An 84-year-old Kenyan former freedom fighter is illiterate. When the government announces that there will be free school for all, he shows up at the gates every day in an effort to learn to read.
This sets off a sequence of events he and his teacher would not have anticipated.
This plays in a time of “post-Obama” Kenya. Politics and society in modern-day Kenya are permeated by tribal beliefs and riddled with corruption and bureaucracy. This movie shows excellent scenery of Africa and pictures of how people live in “modern” Africa.
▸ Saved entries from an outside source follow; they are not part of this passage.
(** * torch/distributions/multivariate_normal.py

    A shallow embedding of the batched multivariate normal distribution:
    the batch-shape resolver, the batched linear-algebra helpers and the
    [MultivariateNormal] class, with the properties of its specification
    (C1 to C10) and further properties read off the code (X1 to X18): what
    the helpers compute, how sampling and scoring compose, and how the
    module fails.

    Tensors are contiguous row-major arrays: a shape and the flat list of
    entries.  Entries are real numbers, so every value-level statement
    below is about exact arithmetic; rounding is not part of the model.
    Python exceptions are values of [exn]; a computation that may raise
    returns a [result]. *)

From Stdlib Require Import String Ascii Decimal DecimalString.
From Stdlib Require Import List Arith PeanoNat Lia ZArith Bool.
From Stdlib Require Import Reals Lra.
From Stdlib Require Import ClassicalEpsilon.
Import ListNotations.

Set Implicit Arguments.

(* ================================================================== *)
(** ** Exceptions and results *)

Inductive exn : Type :=
| ValueError (msg : string)
| RuntimeError
| IndexError
| RecursionError.

Definition result (A : Type) : Type := (exn + A)%type.

Definition ok {A : Type} (a : A) : result A := inr a.
Definition raise {A : Type} (e : exn) : result A := inl e.

Definition bind {A B : Type} (m : result A) (k : A -> result B) : result B :=
  match m with
  | inl e => inl e
  | inr a => k a
  end.

Notation "x <- m ;; k" := (bind m (fun x => k))
  (at level 61, m at next level, right associativity).
Notation "' pat <- m ;; k" := (bind m (fun x => match x with pat => k end))
  (at level 61, pat pattern, m at next level, right associativity).

(** [mapM f l]: a list comprehension whose body may raise. *)
Fixpoint mapM {A B : Type} (f : A -> result B) (l : list A) : result (list B) :=
  match l with
  | [] => ok []
  | a :: l' => b <- f a ;; bs <- mapM f l' ;; ok (b :: bs)
  end.

(* ================================================================== *)
(** ** Shapes ([torch.Size]) *)

Definition Size : Type := list nat.

(** Number of entries of a tensor of shape [s]. *)
Definition numel (s : Size) : nat := fold_right Nat.mul 1 s.

(** Python's [s[:-1]], [s[:-2]], [s[-1:]] and [s[-2:]]: slices never raise. *)
Definition drop_last (s : Size) : Size := removelast s.
Definition drop_last2 (s : Size) : Size := removelast (removelast s).
Definition take_last (s : Size) : Size := skipn (length s - 1) s.
Definition take_last2 (s : Size) : Size := skipn (length s - 2) s.

(** One pair of aligned dimensions: equal, or one of them is 1. *)
Definition bdim (a b : nat) : option nat :=
  if a =? b then Some a
  else if a =? 1 then Some b
  else if b =? 1 then Some a
  else None.

(** The loop of [infer_size], which walks both shapes from the last
    dimension; the lists here are the reversed shapes.  A dimension missing
    on one side counts as 1, so the other side's dimension is kept. *)
Fixpoint infer_rev (a b : list nat) : option (list nat) :=
  match a, b with
  | [], _ => Some b
  | _, [] => Some a
  | x :: a', y :: b' =>
      match bdim x y, infer_rev a' b' with
      | Some d, Some r => Some (d :: r)
      | _, _ => None
      end
  end.

(** Modelled from the spec: [torch._C._infer_size] is a native helper that
    is not among the sources.  The spec gives its rule: standard
    right-aligned broadcasting, where two aligned dimensions are compatible
    when they are equal or one of them is 1, and incompatible otherwise.
    [None] stands for the [RuntimeError] the helper raises. *)
Definition infer_size (a b : Size) : option Size :=
  option_map (@rev nat) (infer_rev (rev a) (rev b)).

(** [str] of a [torch.Size], as [str.format] prints it. *)
Definition str_nat (n : nat) : string := NilEmpty.string_of_uint (Nat.to_uint n).

Fixpoint str_dims (s : list nat) : string :=
  match s with
  | [] => ""%string
  | [d] => str_nat d
  | d :: s' => (str_nat d ++ ", " ++ str_dims s')%string
  end.

Definition str_size (s : Size) : string :=
  ("torch.Size([" ++ str_dims s ++ "])")%string.

(** The spec's wording of the resolver, kept apart from the code's: pad the
    shorter shape with leading 1s, then combine position by position. *)
Definition pad_left (n : nat) (s : Size) : Size := repeat 1 (n - length s) ++ s.

Fixpoint zip_dims (a b : list nat) : option (list nat) :=
  match a, b with
  | [], [] => Some []
  | x :: a', y :: b' =>
      match bdim x y, zip_dims a' b' with
      | Some d, Some r => Some (d :: r)
      | _, _ => None
      end
  | _, _ => None
  end.

Definition broadcast_shapes (a b : Size) : option Size :=
  let n := Nat.max (length a) (length b) in
  zip_dims (pad_left n a) (pad_left n b).

Definition resolve_spec (matrix_shape vector_shape : Size) : option Size :=
  option_map drop_last (broadcast_shapes (drop_last matrix_shape) vector_shape).

(** An aligned pair of dimensions that cannot broadcast: position [i] counted
    from the last dimension of both shapes. *)
Definition clash (a b : Size) : Prop :=
  exists i x y,
    nth_error (rev a) i = Some x /\ nth_error (rev b) i = Some y /\
    x <> y /\ x <> 1 /\ y <> 1.

(** [msg] contains [s] as a contiguous piece. *)
Definition includes (msg s : string) : Prop :=
  exists p q, msg = (p ++ s ++ q)%string.

(* ================================================================== *)
(** ** Tensors and the array operations the module calls *)

Record Tensor : Type := mkT { shape : Size; data : list R }.

(** The storage holds exactly one entry per index. *)
Definition wf (t : Tensor) : Prop := length (data t) = numel (shape t).

Definition dim (t : Tensor) : nat := length (shape t).

(** Entry at flat (row-major) offset [k]. *)
Definition get (t : Tensor) (k : nat) : R := nth k (data t) 0%R.

(** The list [f 0, ..., f (n-1)]. *)
Definition tab (n : nat) (f : nat -> R) : list R := map f (seq 0 n).

Definition sumR (l : list R) : R := fold_right Rplus 0%R l.

(** [f 0 + ... + f (n-1)]. *)
Definition sumn (n : nat) (f : nat -> R) : R := sumR (tab n f).

Definition zs (s : Size) : list Z := map Z.of_nat s.

Fixpoint size_eqb (a b : Size) : bool :=
  match a, b with
  | [], [] => true
  | x :: a', y :: b' => (x =? y) && size_eqb a' b'
  | _, _ => false
  end.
Flashbacks through traumatic memories of the protagonist to terrible unrest in the 1960s, when the British tried to clamp down on the freedom movement in Kenya through an iron fist, provide stark contrast. There is brutal imagery of innocent women and children slain to “punish” the rebels in an effort to make them confess to their “crimes” of dissent with the colonial government and rule. This, ironically, happened much after the 1940s, when the British were touting their disdain for government brutality in response to the Nazi regime, famously making sure that on the Isle of Man, where prisoners of war were held, nothing would resemble concentration camps and human rights, even of enemy prisoners, were inviolate. Not in Africa 20 years later, it seems.
The First Grader is a movie that made me see a world I knew little about and the colors of Africa enticed me.